(Dataset entries)
[Start of section]
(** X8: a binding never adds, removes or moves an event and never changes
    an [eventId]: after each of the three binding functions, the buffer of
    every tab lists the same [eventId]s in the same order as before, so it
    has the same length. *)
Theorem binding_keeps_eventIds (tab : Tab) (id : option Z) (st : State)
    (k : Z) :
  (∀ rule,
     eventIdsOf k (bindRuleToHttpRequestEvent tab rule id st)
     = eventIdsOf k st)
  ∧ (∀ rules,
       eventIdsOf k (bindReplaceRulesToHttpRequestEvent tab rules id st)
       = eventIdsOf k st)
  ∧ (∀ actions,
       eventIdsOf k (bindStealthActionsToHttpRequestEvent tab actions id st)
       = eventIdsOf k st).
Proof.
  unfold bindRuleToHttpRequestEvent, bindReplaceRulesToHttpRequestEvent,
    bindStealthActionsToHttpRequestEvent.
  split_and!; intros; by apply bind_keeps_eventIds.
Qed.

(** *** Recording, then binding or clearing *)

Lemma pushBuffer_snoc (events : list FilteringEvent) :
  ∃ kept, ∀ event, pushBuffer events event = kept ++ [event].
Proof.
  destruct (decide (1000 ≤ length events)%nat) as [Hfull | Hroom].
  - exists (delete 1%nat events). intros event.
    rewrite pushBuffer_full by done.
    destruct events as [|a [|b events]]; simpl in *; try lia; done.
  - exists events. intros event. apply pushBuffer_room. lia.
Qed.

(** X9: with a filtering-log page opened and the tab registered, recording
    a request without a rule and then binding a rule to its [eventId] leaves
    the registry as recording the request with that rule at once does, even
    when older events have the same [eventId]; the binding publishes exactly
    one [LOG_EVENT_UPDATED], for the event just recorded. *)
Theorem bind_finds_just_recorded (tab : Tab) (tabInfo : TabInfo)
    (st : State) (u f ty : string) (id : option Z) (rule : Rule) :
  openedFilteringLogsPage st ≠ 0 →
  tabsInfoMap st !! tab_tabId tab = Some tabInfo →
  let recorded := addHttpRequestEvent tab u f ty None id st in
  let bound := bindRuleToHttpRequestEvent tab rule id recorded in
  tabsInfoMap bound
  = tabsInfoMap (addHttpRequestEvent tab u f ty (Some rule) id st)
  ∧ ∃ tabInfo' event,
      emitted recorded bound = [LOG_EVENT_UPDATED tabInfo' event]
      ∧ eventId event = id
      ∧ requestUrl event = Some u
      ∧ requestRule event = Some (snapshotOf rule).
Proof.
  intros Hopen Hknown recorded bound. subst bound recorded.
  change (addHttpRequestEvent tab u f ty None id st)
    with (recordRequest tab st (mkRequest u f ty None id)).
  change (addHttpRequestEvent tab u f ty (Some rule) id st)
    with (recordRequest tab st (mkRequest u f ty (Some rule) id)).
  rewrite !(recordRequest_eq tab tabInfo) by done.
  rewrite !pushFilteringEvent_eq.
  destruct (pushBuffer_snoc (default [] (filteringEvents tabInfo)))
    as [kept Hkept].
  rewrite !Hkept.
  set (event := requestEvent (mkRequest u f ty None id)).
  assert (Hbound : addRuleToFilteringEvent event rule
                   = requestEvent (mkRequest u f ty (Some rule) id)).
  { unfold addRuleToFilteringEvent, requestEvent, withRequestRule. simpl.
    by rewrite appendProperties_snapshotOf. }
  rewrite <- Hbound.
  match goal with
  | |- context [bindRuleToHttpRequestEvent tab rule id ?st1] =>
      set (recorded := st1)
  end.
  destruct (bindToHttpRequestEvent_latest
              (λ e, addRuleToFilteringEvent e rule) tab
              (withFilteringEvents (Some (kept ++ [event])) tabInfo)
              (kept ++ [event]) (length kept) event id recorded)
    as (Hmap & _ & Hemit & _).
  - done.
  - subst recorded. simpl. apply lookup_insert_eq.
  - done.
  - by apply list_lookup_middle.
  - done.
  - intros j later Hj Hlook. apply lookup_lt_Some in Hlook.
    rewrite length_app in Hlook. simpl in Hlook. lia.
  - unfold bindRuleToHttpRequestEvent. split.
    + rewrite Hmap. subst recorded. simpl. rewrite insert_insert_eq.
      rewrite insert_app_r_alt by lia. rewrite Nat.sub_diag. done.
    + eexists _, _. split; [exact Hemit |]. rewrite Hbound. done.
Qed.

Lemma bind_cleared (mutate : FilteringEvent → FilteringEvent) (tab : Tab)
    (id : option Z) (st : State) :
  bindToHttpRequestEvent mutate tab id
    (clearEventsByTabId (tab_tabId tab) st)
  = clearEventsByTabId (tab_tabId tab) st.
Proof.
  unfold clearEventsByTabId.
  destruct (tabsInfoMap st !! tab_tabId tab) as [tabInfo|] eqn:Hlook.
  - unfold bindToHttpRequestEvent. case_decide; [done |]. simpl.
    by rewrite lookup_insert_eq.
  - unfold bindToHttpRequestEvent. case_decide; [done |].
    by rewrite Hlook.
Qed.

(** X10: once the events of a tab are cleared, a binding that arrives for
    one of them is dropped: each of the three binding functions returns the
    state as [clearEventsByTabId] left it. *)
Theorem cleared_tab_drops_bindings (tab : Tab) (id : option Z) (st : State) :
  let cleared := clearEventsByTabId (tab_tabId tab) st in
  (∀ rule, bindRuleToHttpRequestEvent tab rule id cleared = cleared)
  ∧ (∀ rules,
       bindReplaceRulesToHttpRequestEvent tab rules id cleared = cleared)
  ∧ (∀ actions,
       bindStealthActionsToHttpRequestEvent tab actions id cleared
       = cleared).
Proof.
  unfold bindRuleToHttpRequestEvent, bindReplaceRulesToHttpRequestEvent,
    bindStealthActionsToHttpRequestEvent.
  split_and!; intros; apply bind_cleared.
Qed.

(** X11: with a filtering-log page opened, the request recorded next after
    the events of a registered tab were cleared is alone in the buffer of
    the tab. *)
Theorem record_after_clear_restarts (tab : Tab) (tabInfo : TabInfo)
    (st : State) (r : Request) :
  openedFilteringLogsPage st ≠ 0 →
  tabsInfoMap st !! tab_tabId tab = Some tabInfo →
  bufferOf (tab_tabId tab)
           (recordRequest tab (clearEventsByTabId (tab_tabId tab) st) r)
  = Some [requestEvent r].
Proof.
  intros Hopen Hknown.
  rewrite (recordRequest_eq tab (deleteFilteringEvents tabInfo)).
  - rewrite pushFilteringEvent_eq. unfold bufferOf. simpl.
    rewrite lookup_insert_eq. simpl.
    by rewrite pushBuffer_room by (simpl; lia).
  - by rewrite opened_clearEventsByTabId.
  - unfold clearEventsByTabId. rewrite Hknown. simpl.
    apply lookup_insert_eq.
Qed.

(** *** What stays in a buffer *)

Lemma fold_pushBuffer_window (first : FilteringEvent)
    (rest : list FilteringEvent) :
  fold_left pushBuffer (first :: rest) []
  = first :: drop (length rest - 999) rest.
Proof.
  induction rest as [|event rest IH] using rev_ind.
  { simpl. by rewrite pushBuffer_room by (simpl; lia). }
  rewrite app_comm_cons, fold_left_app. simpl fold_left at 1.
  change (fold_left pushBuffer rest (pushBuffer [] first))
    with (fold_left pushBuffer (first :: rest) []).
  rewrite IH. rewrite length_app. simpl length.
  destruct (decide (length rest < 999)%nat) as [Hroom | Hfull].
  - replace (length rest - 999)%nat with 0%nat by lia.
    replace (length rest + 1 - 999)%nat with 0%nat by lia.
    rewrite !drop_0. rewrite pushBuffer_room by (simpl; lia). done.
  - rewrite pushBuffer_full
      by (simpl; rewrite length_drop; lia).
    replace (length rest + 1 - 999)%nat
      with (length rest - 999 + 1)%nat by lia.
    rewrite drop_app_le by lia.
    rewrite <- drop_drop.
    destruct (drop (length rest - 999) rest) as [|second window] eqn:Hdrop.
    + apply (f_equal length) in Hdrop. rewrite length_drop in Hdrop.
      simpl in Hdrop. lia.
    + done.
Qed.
[End of section]
■ Task
When you reach the line holding "bindToHttpRequestEvent mutate tab id" in the records above, begin reproducing exactly, stop after the line holding "destruct (tabsInfoMap st", and output nothing else.

■ Expected answer
  bindToHttpRequestEvent mutate tab id
    (clearEventsByTabId (tab_tabId tab) st)
  = clearEventsByTabId (tab_tabId tab) st.
Proof.
  unfold clearEventsByTabId.
  destruct (tabsInfoMap st !! tab_tabId tab) as [tabInfo|] eqn:Hlook.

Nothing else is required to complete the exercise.